Synthesis, crystal structures and biological activity of palladium(II) complexes with 1-methyl-1H-1,2,3,4-tetrazole-5-thiol and substituted 2,2′-bipyridines

Abstract

Reaction of PdCl2 with 1-methyl-1H-1,2,3,4-tetrazole-5-thiol (Hmtzt) in the presence of 5,5′-dimethyl-2,2′-bipyridine (5,5′-dmbipy) and 4,4′-dimethyl-2,2′-bipyridine ligands (4,4′-dmbipy) afforded two new Pd(II) complexes, [Pd(5,5′-dmbipy)(mtzt)2] (1) and [Pd(4,4′-dmbipy)(mtzt)2] (2), respectively. The two complexes were thoroughly characterized by elemental analysis, UV-vis, 1H NMR, IR, luminescence spectroscopy as well as single-crystal X-ray diffraction. Single-crystal X-ray diffraction revealed that central Pd(II) ions in 1 and 2 are tetra-coordinated, presenting distorted and slightly distorted square planar geometry around Pd atom for 1 and 2, respectively.
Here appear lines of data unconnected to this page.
(* ===== verification/Simulation.v ===== *)
(** * Two heaps, one execution

    The relational counterpart of [keeps]: an optimisation turns the heap [h]
    into [h'], and the interpreter runs an instruction of both.  [sim Q m m']
    says that whenever [m] returns on some state, [m'] returns the same result
    on every related state, the result satisfies [Q] and the final states are
    related.  Related states agree on everything but the slots outside [pos].
    [sim_run_inst] lifts an agreement of the heaps to the whole instruction
    set, so that a pass only has to establish [heap_sim]. *)

From Stdlib Require Import ZArith Lia.
From stdpp Require Import numbers base gmap list.
From S2P Require Import Prelude MachineInt IRTypes Instr UseCount InterpCore InterpFlags.
From S2P Require Import InterpScalar InterpMemory InterpVector Interp InterpInvariant.
From S2P Require Import FlagProps DeadCode DeadCodeSem.

Local Open Scope Z_scope.
Local Open Scope svm_scope.

(** Agreement of two machine states on everything but the slots outside [pos]. *)
Record state_rel (pos : nat -> Prop) (s s' : IState) : Prop := mk_state_rel {
  rel_flags : s_flags s' = s_flags s;
  rel_current : s_current_loc s' = s_current_loc s;
  rel_prev : s_prev_loc s' = s_prev_loc s;
  rel_halt : s_halt s' = s_halt s;
  rel_mem : s_mem s' = s_mem s;
  rel_words : forall n, pos n -> s_stack s' !! n = s_stack s !! n
}.

Definition saves_flags (op : OpCode) : bool :=
  op_eqb op OpCode_SaveFlags || op_eqb op OpCode_BranchOnlyFlags.

(** Agreement of two heaps: [alive] instructions have the same slot and type,
    [full] ones the same code, which names only [alive] ones; a pseudo result
    that [h'] lacks is stored outside [pos]. *)
Record heap_sim (h h' : Heap) (alive full : Ptr -> Prop) (pos : nat -> Prop) : Prop := mk_heap_sim {
  hs_alive : forall p, alive p -> exists i i', h !! p = Some i /\ h' !! p = Some i'
    /\ i_id i = i_id i' /\ i_ret i = i_ret i' /\ pos (slot_index i) /\ pos (S (slot_index i));
  hs_full : forall p, full p -> alive p /\ code <$> h !! p = code <$> h' !! p;
  hs_values : forall p i v d, full p -> h !! p = Some i -> v ∈ GetValues i -> v_inst v = Some d ->
    alive d;
  hs_saved : forall p i v d, full p -> h !! p = Some i -> saves_flags (i_op i) = true ->
    GetArg_Value i 0 = Ok v -> v_inst v = Some d -> full d;
  hs_pseudo : forall p op ps, full p -> GetPseudoOperations_op h p op = Ok ps ->
    (length ps <= 1)%nat ->
    exists ps', GetPseudoOperations_op h' p op = Ok ps'
      /\ ((ps' = ps /\ Forall alive ps)
          \/ (ps' = [] /\ forall q i, q ∈ ps -> h !! q = Some i ->
                forall n, slot_words (slot_index i) n -> ~ pos n))
}.

(** ** The relational triple and its structural rules *)

Section Sim.
Context (pos : nat -> Prop).

Definition sim {A} (Q : A -> Prop) (m m' : M A) : Prop :=
  forall s s' a s1, state_rel pos s s' -> m s = Ok (a, s1) ->
    exists s1', m' s' = Ok (a, s1') /\ Q a /\ state_rel pos s1 s1'.

Abbreviation sims m m' := (sim trivial_post m m').

Lemma sim_bind {A B} (Q : A -> Prop) (R : B -> Prop) (m m' : M A) f f' :
  sim Q m m' -> (forall a, Q a -> sim R (f a) (f' a)) -> sim R (bind m f) (bind m' f').
Proof.
  intros Hm Hf s s' b s2 Hs H. apply bind_ok in H as (a & s1 & H1 & H2).
  destruct (Hm _ _ _ _ Hs H1) as (s1' & H1' & Ha & Hs1).
  destruct (Hf a Ha _ _ _ _ Hs1 H2) as (s2' & H2' & Hb & Hs2).
  exists s2'. by rewrite (bind_run _ _ _ _ _ H1').
Qed.

Lemma sim_ret {A} (Q : A -> Prop) (a : A) : Q a -> sim Q (ret a) (ret a).
Proof. intros Ha s s' b s1 Hs [= <- <-]. eexists. split; [reflexivity|done]. Qed.

Lemma sim_ret_any {A} (a : A) : sims (ret a) (ret a).
Proof. by apply sim_ret. Qed.

Lemma sim_fail {A} (Q : A -> Prop) e (m' : M A) : sim Q (fail e) m'.
Proof. intros s s' a s1 _ H. discriminate H. Qed.

Lemma sim_lift {A} (r : Res A) : sim (fun a => r = Ok a) (lift r) (lift r).
Proof.
  intros s s' a s1 Hs H. apply lift_ok in H as [H ->]. exists s'. by rewrite (lift_run _ _ _ H).
Qed.

(** A result of the first heap that the second heap gives as well. *)
Lemma sim_lift_to {A} (Q : A -> Prop) (r r' : Res A) :
  (forall a, r = Ok a -> r' = Ok a /\ Q a) -> sim Q (lift r) (lift r').
Proof.
  intros Hr s s' a s1 Hs H. apply lift_ok in H as [H ->]. destruct (Hr a H) as [H' HQ].
  exists s'. by rewrite (lift_run _ _ _ H').
Qed.

Lemma sim_weaken {A} (Q R : A -> Prop) (m m' : M A) :
  sim Q m m' -> (forall a, Q a -> R a) -> sim R m m'.
Proof.
  intros Hm HQ s s' a s1 Hs H. destruct (Hm _ _ _ _ Hs H) as (s1' & H1 & Ha & Hs1).
  exists s1'. auto.
Qed.

Lemma sim_any {A} (Q : A -> Prop) (m m' : M A) : sim Q m m' -> sims m m'.
Proof. intros. by eapply sim_weaken. Qed.

Lemma sim_lift_any {A} (r : Res A) : sims (lift r) (lift r).
Proof. eapply sim_any, sim_lift. Qed.

Lemma sim_guard b e : sims (guard b e) (guard b e).
Proof. destruct b; [apply sim_ret_any|apply sim_fail]. Qed.

(** A component of the state other than the slots. *)
Lemma sim_gets {A} (f : IState -> A) :
  (forall s s', state_rel pos s s' -> f s' = f s) -> sims (gets f) (gets f).
Proof.
  intros Hf s s' a s1 Hs [= <- <-]. exists s'. unfold gets. by rewrite (Hf _ _ Hs).
Qed.

Lemma sim_flags : sims (gets s_flags) (gets s_flags).
Proof. apply sim_gets. by intros s s' []. Qed.
Lemma sim_halt : sims (gets s_halt) (gets s_halt).
Proof. apply sim_gets. by intros s s' []. Qed.
Lemma sim_current : sims (gets s_current_loc) (gets s_current_loc).
Proof. apply sim_gets. by intros s s' []. Qed.

Lemma sim_modify f :
  (forall s s', state_rel pos s s' -> state_rel pos (f s) (f s')) -> sims (modify f) (modify f).
Proof. intros Hf s s' a s1 Hs [= <- <-]. eexists. split; [reflexivity|]. split; [done|by apply Hf]. Qed.

Lemma sim_set_flags f :
  sims (modify (fun s => set_flags (f (s_flags s)) s)) (modify (fun s => set_flags (f (s_flags s)) s)).
Proof. apply sim_modify. intros s s' []. split; simpl; first [congruence|done]. Qed.
Lemma sim_set_flags_to fl : sims (modify (set_flags fl)) (modify (set_flags fl)).
Proof. apply (sim_set_flags (fun _ => fl)). Qed.
Lemma sim_set_halt r : sims (modify (set_halt r)) (modify (set_halt r)).
Proof. apply sim_modify. intros s s' []. split; simpl; first [congruence|done]. Qed.
Lemma sim_set_current x : sims (modify (set_current_loc x)) (modify (set_current_loc x)).
Proof. apply sim_modify. intros s s' []. split; simpl; first [congruence|done]. Qed.

(** ** Slots and memory *)

Lemma sim_word_at n : pos n -> sims (word_at n) (word_at n).
Proof.
  intros Hn s s' a s1 Hs H. unfold word_at, bind, get in *. rewrite (rel_words _ _ _ Hs n Hn).
  destruct (s_stack s !! n); [|done]. injection H as <- <-. exists s'. done.
Qed.

Lemma sim_set_word n w : pos n -> sims (set_word n w) (set_word n w).
Proof.
  intros Hn s s' a s1 Hs H. unfold set_word, bind, get in *.
  destruct (bool_decide_reflect (n < length (s_stack s))%nat) as [Hlt|]; [|done].
  injection H as <- <-. apply lookup_lt_is_Some_2 in Hlt as [x Hx].
  pose proof (rel_words _ _ _ Hs n Hn) as Hx'. rewrite Hx in Hx'.
  apply lookup_lt_Some in Hx, Hx'. rewrite bool_decide_eq_true_2 by done.
  eexists. split; [reflexivity|]. split; [done|]. destruct Hs. split; simpl; try done.
  intros m Hm. destruct (decide (n = m)) as [->|Hne].
  - by rewrite !list_lookup_insert_eq.
  - rewrite !list_lookup_insert_ne by done. auto.
Qed.

(** A step the second execution does not make. *)
Lemma state_rel_skip W s s1 s' :
  same_outside W s s1 -> (forall n, W n -> ~ pos n) -> state_rel pos s s' -> state_rel pos s1 s'.
Proof.
  intros H HW Hs. split; try (destruct H, Hs; congruence). intros n Hn.
  rewrite (same_words _ _ _ H) by (intros Hw; by apply (HW n)). by apply Hs.
Qed.
End Sim.

(** Memory accesses. *)
Section MemSim.
Context (pos : nat -> Prop).
Abbreviation sims m m' := (sim pos trivial_post m m').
The luminescence properties of free ligands and complexes 1 and 2, in solution, were investigated. The biological evaluation of the Pd(II) complexes showed that they exhibited anticancer activities in a dose-dependent manner against human breast cancer cell lines. Also, their in vitro interaction with DNA were analyzed through spectrophotometric, spectrofluorometric, and gel-electrophoresis which shows the intercalation mode of binding. In conclusion, these palladium complexes represent novel anticancer drug molecules for further study.